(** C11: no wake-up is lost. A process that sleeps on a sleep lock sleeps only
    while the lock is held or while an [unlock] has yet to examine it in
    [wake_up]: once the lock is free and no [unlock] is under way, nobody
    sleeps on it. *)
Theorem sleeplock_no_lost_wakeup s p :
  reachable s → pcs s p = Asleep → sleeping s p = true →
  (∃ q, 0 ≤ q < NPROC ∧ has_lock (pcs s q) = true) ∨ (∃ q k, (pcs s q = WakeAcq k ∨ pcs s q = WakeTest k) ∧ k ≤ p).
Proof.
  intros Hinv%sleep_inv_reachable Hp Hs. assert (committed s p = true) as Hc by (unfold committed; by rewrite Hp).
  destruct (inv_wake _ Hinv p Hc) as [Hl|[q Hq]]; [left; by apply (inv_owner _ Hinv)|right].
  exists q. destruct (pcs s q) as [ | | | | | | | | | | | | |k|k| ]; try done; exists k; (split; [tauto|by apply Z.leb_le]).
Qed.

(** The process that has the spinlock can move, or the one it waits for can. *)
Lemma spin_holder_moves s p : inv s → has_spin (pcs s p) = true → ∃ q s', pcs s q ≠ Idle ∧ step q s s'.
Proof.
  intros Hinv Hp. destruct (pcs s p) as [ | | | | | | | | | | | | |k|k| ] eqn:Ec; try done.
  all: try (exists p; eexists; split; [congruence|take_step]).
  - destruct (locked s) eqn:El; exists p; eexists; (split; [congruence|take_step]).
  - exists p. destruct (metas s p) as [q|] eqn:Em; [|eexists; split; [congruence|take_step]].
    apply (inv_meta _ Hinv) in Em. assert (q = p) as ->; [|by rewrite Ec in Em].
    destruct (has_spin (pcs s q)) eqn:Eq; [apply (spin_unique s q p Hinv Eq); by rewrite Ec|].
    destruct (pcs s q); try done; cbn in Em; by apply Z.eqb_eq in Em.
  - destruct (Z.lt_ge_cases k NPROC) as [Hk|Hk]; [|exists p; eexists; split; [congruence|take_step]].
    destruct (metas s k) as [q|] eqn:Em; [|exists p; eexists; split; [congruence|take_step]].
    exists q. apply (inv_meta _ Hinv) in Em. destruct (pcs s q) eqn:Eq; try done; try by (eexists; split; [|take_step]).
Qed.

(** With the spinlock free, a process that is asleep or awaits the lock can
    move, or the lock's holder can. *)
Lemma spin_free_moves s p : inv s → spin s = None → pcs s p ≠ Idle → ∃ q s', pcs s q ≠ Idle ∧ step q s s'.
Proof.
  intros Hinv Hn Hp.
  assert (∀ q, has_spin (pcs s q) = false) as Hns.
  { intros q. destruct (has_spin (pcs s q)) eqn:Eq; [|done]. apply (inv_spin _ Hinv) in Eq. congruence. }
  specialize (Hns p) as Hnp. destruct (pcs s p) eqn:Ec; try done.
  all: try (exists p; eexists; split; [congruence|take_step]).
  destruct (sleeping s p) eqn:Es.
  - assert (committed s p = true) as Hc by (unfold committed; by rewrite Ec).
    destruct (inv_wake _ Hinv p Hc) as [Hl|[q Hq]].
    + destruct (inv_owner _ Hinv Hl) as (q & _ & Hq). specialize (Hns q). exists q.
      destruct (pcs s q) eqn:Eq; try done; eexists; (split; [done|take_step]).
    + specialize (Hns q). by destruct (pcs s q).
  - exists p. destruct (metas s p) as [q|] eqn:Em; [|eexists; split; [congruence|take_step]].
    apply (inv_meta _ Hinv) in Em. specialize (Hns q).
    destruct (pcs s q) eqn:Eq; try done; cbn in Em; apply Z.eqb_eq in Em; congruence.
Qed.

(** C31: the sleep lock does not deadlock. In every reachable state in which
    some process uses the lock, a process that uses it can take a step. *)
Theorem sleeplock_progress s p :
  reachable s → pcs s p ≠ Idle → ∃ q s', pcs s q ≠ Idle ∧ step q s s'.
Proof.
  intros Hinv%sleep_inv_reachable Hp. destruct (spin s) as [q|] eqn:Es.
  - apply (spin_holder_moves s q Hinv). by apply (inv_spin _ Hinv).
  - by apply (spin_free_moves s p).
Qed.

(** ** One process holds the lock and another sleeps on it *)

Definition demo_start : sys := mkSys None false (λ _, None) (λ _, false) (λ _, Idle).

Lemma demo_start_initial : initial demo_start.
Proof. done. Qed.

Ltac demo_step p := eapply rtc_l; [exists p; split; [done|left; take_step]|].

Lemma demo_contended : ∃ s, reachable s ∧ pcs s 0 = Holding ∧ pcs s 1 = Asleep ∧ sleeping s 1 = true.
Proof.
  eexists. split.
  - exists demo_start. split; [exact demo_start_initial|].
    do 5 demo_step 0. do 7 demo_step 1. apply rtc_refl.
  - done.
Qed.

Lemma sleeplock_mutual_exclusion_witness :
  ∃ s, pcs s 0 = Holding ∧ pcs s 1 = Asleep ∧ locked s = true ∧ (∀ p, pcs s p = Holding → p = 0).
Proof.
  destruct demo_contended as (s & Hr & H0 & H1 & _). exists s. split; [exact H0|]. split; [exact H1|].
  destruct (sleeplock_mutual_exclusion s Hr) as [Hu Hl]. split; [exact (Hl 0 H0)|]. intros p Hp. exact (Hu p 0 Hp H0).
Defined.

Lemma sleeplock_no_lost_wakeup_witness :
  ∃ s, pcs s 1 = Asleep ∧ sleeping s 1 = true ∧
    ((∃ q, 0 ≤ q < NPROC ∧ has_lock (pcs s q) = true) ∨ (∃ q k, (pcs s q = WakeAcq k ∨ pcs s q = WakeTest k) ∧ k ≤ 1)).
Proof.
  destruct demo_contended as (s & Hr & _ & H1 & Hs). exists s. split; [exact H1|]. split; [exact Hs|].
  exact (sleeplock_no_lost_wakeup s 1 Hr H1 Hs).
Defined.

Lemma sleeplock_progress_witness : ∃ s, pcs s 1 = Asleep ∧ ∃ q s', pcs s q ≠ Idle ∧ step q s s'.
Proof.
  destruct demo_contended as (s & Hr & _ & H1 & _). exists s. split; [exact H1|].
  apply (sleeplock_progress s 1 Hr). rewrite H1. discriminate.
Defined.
* * *
§ EXERCISE
Scan the entries above for the line containing "Lemma spin_holder_moves s", and copy it and all lines after it exactly, down to and including the line containing "- destruct (Z.lt_ge_cases".

§ FINISHED TASK
Lemma spin_holder_moves s p : inv s → has_spin (pcs s p) = true → ∃ q s', pcs s q ≠ Idle ∧ step q s s'.
Proof.
  intros Hinv Hp. destruct (pcs s p) as [ | | | | | | | | | | | | |k|k| ] eqn:Ec; try done.
  all: try (exists p; eexists; split; [congruence|take_step]).
  - destruct (locked s) eqn:El; exists p; eexists; (split; [congruence|take_step]).
  - exists p. destruct (metas s p) as [q|] eqn:Em; [|eexists; split; [congruence|take_step]].
    apply (inv_meta _ Hinv) in Em. assert (q = p) as ->; [|by rewrite Ec in Em].
    destruct (has_spin (pcs s q)) eqn:Eq; [apply (spin_unique s q p Hinv Eq); by rewrite Ec|].
    destruct (pcs s q); try done; cbn in Em; by apply Z.eqb_eq in Em.
  - destruct (Z.lt_ge_cases k NPROC) as [Hk|Hk]; [|exists p; eexists; split; [congruence|take_step]].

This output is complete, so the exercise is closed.